WORK INSTRUCTIONS
Only one stretch of the data below is wanted: the lines from the one with "(* ===== verification/TxTypes.v ===== *)" through the one with "VerifyingKey : Type;", repeated exactly.

MATERIAL PROVIDED
-- -- --

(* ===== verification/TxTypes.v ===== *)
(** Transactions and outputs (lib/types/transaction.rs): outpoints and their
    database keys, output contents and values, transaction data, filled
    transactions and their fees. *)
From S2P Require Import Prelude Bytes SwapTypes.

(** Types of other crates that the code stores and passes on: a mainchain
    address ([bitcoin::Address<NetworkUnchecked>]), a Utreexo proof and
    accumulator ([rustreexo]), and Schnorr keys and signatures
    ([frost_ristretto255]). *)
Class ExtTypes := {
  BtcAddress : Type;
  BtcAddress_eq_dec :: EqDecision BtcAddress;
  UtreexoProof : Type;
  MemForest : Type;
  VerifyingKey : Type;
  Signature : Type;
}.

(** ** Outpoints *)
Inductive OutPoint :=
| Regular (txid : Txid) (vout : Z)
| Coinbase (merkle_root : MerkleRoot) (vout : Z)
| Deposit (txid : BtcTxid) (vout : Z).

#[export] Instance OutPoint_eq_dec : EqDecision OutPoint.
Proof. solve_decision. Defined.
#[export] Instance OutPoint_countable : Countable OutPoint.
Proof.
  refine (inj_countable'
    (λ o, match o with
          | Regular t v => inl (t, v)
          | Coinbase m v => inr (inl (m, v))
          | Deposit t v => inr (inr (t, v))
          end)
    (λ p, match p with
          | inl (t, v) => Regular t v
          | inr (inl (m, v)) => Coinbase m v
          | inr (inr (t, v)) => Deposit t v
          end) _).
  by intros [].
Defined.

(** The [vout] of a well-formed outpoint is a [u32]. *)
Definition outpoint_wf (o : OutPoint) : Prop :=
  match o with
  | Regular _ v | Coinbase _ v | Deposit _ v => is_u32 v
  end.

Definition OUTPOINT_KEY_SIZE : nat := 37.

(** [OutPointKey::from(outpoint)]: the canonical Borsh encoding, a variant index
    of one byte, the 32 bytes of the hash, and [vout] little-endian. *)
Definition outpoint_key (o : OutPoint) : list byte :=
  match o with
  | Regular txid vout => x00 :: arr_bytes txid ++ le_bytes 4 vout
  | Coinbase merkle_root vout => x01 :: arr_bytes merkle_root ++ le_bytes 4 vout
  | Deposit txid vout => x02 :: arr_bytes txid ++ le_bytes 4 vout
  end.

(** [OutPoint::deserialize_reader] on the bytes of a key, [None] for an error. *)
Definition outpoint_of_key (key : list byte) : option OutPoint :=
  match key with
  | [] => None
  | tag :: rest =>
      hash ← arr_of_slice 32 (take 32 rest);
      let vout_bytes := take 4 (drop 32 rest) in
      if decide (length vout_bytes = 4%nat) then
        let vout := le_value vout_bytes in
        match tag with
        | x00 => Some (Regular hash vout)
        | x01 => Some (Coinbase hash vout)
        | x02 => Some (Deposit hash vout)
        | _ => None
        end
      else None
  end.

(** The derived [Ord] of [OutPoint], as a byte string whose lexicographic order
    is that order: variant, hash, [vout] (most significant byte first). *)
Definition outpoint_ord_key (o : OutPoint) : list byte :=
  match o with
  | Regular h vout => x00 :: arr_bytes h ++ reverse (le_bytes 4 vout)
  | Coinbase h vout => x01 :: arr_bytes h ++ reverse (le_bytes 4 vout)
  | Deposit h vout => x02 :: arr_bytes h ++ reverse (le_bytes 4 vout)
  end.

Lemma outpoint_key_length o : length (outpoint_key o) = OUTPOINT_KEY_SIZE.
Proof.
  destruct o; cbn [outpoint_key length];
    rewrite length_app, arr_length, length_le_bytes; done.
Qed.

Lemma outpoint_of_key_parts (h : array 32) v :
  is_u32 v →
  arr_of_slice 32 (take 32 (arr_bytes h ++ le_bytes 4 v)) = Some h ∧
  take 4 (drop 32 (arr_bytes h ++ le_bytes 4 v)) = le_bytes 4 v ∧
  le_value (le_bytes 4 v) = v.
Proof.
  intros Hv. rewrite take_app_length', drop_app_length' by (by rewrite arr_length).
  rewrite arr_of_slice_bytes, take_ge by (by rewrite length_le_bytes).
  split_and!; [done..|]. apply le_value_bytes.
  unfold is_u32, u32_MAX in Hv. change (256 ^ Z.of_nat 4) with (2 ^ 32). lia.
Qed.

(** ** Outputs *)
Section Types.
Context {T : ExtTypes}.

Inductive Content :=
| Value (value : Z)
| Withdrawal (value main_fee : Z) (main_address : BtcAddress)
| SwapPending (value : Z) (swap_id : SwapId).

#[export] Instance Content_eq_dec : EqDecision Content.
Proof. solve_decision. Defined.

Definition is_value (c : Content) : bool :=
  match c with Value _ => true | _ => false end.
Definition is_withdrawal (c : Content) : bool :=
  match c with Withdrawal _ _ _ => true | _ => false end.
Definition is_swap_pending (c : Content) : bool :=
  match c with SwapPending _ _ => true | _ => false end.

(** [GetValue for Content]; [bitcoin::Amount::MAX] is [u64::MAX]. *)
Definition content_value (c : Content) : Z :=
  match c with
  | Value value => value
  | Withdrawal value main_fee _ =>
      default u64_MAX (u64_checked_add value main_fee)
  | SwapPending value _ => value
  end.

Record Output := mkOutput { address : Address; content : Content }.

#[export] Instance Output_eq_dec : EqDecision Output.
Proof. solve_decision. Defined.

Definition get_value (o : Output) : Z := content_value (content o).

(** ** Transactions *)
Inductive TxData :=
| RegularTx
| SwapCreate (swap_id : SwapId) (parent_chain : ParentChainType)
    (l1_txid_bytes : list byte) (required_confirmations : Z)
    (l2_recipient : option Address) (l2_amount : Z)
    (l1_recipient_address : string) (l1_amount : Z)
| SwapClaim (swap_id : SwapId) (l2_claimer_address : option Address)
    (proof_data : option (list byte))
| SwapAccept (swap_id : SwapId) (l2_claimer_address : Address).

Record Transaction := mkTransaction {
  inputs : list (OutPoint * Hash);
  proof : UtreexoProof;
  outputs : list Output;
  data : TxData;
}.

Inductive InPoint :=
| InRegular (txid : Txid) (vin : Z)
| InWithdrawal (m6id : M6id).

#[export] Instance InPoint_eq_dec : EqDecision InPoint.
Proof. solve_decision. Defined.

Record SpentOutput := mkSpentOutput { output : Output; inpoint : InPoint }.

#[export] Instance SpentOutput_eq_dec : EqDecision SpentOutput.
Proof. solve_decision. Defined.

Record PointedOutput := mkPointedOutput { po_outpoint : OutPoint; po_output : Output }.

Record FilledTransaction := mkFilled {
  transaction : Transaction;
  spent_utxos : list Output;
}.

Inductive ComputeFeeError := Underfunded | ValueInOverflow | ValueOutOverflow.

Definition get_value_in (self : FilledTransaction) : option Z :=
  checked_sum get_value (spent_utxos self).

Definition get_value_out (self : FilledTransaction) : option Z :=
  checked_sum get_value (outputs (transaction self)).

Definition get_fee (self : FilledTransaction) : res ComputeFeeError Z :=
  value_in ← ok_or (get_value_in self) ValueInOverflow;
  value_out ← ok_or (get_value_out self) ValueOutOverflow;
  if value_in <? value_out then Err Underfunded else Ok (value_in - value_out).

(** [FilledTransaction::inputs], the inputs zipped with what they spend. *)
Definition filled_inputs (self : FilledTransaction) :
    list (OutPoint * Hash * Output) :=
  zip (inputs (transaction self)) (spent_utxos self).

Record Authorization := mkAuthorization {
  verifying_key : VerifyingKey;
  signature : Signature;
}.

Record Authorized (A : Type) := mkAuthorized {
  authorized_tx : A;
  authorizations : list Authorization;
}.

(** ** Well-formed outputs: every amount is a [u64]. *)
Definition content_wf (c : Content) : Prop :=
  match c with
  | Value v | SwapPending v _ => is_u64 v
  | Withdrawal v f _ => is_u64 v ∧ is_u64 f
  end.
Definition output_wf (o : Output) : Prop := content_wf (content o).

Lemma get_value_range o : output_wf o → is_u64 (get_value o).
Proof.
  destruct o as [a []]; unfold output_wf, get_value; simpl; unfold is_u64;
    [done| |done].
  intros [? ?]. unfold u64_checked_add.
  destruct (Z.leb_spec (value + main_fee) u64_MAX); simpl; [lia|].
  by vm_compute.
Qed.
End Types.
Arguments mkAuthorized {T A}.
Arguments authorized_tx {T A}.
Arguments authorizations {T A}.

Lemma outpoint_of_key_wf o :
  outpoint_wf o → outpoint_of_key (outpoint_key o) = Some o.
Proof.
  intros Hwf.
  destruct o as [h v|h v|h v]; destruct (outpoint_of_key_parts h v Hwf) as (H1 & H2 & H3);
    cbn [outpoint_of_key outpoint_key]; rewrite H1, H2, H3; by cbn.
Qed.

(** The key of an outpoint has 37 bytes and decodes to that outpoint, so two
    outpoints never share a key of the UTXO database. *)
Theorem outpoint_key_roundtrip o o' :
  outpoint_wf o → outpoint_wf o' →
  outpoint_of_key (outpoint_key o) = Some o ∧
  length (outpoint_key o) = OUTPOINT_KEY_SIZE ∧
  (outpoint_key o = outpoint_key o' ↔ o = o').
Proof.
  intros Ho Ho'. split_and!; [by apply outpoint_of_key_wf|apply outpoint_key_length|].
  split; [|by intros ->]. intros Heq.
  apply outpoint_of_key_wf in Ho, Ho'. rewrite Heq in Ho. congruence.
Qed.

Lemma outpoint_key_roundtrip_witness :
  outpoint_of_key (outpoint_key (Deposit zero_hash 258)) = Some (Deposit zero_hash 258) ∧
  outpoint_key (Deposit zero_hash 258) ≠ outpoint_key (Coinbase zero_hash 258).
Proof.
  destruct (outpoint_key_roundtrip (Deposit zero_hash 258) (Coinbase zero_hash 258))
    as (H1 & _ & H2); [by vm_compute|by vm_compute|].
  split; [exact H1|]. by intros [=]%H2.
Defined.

-- -- --

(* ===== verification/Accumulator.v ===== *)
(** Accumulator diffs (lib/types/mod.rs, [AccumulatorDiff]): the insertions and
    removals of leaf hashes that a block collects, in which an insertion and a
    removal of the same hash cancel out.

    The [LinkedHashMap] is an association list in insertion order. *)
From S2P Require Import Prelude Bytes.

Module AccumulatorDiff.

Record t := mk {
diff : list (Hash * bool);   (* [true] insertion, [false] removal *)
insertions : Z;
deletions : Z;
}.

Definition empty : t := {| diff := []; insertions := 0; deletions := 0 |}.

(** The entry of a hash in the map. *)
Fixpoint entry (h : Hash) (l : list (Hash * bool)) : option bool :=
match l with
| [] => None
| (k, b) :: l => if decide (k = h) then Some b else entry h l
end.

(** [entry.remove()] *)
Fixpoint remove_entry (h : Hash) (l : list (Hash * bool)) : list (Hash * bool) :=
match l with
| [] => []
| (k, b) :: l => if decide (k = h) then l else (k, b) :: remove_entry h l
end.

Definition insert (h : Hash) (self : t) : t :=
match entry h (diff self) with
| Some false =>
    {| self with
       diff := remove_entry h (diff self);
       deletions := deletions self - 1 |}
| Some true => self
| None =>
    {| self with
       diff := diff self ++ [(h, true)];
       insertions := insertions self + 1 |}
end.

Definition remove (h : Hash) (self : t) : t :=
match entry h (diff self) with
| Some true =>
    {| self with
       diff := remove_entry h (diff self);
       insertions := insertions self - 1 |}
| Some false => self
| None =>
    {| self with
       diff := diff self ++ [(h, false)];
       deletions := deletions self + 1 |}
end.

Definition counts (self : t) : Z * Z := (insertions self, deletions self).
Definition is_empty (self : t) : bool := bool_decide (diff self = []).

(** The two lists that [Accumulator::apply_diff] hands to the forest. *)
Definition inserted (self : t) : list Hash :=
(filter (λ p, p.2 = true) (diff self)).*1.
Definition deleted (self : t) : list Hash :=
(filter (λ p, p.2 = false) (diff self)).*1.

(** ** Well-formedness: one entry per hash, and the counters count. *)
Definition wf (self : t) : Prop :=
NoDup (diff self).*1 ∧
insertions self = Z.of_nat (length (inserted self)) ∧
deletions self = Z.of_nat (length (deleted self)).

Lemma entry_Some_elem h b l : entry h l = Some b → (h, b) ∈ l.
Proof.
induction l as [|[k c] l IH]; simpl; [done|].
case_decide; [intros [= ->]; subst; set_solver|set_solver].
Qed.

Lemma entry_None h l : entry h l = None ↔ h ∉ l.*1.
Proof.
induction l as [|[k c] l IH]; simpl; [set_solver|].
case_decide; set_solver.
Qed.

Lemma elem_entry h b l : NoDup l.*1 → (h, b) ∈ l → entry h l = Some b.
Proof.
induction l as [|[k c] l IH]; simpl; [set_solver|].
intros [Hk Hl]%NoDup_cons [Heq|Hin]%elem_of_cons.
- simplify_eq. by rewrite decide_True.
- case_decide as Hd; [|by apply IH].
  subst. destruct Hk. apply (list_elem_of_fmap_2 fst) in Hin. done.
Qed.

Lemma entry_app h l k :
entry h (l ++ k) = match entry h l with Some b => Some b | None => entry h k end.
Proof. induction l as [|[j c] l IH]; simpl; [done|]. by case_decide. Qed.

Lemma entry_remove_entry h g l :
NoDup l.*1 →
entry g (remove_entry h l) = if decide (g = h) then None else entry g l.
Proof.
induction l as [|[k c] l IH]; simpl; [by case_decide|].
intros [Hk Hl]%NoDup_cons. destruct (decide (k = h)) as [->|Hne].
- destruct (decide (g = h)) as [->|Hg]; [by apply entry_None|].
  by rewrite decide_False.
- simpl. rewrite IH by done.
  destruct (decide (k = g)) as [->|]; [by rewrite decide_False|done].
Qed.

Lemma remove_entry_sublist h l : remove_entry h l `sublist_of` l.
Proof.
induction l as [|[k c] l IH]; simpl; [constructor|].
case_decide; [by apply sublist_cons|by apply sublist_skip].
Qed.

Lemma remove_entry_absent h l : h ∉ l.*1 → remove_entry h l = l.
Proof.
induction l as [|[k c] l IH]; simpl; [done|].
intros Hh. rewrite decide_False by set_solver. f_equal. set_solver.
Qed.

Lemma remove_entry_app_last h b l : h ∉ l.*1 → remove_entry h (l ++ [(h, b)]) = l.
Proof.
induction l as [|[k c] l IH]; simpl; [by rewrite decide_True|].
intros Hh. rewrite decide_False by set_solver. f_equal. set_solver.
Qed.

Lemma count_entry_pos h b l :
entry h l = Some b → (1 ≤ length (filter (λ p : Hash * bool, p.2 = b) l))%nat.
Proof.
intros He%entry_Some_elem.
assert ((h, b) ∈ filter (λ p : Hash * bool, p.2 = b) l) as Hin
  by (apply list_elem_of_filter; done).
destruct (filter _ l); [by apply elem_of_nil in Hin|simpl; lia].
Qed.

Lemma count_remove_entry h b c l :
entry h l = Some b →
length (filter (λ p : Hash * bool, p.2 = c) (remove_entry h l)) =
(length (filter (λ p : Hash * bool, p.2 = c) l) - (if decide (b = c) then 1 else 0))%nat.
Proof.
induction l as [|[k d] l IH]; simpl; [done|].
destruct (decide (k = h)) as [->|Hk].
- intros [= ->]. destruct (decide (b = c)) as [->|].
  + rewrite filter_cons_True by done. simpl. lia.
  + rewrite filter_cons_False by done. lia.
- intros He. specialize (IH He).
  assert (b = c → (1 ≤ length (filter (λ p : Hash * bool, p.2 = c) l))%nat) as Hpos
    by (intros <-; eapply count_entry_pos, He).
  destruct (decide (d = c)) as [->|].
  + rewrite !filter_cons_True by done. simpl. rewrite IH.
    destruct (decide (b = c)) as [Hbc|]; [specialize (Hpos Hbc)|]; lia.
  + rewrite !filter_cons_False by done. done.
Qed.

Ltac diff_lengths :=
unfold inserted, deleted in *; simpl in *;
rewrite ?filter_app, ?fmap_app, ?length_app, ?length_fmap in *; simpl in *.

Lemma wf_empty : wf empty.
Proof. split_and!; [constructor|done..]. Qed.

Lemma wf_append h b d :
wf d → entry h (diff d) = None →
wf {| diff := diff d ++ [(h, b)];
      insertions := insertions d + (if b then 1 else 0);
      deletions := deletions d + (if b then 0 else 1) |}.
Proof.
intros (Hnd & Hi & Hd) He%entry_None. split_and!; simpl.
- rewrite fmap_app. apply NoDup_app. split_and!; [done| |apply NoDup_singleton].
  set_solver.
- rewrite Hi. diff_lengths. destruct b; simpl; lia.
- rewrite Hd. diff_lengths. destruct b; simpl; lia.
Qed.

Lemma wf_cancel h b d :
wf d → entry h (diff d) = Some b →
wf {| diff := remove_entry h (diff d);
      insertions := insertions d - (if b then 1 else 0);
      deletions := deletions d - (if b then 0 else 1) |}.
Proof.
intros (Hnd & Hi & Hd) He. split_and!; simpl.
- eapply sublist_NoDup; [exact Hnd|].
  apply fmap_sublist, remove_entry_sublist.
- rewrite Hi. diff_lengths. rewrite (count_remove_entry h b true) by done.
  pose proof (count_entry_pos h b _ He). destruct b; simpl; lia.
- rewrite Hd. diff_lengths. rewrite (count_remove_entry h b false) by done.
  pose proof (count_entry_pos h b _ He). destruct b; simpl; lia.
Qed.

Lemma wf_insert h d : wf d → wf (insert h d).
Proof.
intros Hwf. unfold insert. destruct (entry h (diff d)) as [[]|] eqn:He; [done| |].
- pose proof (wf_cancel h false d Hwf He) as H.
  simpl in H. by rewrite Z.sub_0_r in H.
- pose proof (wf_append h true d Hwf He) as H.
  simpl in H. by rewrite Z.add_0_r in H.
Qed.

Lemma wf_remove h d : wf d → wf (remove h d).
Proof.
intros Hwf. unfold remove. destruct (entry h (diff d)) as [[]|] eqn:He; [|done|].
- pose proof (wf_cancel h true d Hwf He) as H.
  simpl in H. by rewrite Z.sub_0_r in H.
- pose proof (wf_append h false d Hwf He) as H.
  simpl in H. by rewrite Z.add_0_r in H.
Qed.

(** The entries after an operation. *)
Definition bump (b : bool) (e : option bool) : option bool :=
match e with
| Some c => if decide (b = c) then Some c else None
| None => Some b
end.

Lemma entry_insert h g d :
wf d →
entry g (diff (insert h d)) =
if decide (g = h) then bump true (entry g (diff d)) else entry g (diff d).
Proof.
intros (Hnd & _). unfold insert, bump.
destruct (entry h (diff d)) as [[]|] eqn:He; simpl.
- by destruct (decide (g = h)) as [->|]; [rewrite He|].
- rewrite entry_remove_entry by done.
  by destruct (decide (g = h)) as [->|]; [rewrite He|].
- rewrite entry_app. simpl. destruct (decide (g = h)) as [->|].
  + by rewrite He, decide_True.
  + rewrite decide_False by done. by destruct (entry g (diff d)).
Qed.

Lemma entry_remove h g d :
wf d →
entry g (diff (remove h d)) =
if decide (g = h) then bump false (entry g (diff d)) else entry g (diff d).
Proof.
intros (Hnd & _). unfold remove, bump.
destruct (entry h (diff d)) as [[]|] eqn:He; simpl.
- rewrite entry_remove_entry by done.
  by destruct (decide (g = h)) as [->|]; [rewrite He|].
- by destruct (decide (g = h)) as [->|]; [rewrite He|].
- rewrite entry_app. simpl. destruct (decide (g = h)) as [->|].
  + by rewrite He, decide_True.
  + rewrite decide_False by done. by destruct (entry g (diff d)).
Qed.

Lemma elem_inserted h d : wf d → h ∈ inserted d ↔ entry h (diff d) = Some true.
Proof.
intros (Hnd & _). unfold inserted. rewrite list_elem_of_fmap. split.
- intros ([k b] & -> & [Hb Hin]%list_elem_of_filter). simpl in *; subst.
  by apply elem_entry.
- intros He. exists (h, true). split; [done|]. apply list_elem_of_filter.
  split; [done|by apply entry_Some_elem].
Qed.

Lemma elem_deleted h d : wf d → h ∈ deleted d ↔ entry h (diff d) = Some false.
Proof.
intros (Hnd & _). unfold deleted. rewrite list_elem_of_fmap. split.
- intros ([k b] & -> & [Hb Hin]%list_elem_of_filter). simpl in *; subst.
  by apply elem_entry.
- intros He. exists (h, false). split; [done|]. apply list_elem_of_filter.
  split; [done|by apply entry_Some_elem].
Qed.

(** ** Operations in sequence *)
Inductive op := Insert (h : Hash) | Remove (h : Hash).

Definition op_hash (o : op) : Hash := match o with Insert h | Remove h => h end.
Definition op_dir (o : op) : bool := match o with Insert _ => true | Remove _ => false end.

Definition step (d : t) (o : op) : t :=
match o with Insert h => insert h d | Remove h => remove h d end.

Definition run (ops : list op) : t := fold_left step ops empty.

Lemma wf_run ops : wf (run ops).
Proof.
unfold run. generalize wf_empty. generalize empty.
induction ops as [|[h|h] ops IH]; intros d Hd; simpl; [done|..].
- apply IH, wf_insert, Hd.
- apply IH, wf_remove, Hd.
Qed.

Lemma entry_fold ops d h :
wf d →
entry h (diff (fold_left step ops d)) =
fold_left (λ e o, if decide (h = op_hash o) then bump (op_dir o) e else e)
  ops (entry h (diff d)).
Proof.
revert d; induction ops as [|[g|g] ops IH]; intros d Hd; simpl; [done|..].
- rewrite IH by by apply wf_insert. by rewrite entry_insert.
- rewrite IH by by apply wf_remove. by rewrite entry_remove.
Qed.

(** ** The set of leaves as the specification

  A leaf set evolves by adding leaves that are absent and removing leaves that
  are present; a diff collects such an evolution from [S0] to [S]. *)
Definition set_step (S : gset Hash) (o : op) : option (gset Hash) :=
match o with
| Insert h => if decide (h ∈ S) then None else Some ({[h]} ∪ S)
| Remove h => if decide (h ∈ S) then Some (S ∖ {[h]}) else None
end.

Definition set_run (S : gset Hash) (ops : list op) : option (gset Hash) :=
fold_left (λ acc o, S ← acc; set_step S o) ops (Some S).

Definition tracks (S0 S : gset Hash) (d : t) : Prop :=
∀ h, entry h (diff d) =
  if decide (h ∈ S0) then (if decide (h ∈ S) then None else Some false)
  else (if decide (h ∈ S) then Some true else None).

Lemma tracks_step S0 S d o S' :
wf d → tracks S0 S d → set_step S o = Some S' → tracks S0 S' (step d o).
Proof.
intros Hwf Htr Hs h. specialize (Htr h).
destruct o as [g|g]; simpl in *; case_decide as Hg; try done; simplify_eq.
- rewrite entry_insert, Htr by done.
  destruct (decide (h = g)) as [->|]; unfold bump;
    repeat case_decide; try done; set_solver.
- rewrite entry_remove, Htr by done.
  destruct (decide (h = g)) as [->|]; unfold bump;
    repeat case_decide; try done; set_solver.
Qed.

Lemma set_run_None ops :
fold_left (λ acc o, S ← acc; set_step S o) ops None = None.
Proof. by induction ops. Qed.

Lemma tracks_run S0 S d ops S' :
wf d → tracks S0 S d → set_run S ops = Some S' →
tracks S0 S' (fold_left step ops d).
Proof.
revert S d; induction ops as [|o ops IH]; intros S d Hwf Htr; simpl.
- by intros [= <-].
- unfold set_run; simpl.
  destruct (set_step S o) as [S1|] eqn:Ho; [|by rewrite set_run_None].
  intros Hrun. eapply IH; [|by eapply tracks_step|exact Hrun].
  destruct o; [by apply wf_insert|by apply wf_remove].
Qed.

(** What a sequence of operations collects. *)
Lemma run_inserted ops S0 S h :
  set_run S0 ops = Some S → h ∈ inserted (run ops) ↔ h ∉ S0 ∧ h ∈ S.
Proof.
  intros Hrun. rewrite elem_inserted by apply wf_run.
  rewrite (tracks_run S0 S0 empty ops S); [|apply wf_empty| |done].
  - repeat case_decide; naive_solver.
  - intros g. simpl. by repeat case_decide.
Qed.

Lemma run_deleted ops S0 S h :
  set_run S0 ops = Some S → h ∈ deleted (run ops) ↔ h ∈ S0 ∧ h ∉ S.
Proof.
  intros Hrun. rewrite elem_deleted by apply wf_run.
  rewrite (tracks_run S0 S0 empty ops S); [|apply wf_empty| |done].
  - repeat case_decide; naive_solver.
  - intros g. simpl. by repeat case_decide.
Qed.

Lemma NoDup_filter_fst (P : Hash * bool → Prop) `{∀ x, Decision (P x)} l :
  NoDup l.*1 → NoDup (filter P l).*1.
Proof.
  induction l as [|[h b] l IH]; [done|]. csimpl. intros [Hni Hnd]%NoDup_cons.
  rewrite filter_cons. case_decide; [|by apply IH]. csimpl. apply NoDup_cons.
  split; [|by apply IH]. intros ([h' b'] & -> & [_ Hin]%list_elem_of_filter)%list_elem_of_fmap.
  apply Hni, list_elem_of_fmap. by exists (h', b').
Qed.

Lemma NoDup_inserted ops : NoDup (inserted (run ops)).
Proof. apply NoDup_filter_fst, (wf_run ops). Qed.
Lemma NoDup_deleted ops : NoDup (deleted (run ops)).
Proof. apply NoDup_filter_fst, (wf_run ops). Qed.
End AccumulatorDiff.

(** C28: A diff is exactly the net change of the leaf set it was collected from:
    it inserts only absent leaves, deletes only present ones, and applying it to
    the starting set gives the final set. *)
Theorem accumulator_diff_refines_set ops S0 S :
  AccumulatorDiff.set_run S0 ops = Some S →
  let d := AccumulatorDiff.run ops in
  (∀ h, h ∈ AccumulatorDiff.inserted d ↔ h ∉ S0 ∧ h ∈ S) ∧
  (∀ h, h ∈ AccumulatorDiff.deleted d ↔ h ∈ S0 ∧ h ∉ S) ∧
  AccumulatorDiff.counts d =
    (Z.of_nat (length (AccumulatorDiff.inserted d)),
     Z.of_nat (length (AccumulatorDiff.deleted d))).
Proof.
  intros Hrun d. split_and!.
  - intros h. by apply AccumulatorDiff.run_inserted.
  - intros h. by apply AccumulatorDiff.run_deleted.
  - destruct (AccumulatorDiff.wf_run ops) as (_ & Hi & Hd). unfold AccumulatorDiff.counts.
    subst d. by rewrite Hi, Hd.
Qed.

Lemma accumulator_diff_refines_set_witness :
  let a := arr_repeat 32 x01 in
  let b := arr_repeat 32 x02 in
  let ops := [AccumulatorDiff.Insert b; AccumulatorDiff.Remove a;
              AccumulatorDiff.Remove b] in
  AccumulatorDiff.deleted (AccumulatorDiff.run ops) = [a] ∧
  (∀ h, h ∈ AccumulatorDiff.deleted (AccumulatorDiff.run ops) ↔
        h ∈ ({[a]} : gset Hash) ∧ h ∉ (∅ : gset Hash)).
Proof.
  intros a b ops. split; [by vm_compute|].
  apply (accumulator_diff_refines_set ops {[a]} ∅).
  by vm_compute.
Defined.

-- -- --

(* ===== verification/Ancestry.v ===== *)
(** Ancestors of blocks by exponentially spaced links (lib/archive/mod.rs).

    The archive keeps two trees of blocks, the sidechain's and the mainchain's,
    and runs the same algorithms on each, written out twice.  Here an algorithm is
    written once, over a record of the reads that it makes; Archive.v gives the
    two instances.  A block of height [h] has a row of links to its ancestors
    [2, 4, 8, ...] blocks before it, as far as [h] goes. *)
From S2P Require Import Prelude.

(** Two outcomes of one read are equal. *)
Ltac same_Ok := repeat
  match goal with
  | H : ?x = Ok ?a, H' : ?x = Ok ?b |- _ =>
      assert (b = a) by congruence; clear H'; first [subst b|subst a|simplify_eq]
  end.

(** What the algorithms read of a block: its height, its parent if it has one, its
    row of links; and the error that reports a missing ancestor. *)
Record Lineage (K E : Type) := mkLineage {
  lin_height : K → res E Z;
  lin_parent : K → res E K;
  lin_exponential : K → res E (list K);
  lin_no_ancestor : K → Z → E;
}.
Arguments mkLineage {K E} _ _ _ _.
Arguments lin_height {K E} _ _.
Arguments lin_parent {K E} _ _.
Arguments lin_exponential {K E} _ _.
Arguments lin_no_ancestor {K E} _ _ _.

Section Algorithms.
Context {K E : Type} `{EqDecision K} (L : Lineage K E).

-- -- --

RESPONSE AREA
(* ===== verification/TxTypes.v ===== *)
(** Transactions and outputs (lib/types/transaction.rs): outpoints and their
    database keys, output contents and values, transaction data, filled
    transactions and their fees. *)
From S2P Require Import Prelude Bytes SwapTypes.

(** Types of other crates that the code stores and passes on: a mainchain
    address ([bitcoin::Address<NetworkUnchecked>]), a Utreexo proof and
    accumulator ([rustreexo]), and Schnorr keys and signatures
    ([frost_ristretto255]). *)
Class ExtTypes := {
  BtcAddress : Type;
  BtcAddress_eq_dec :: EqDecision BtcAddress;
  UtreexoProof : Type;
  MemForest : Type;
  VerifyingKey : Type;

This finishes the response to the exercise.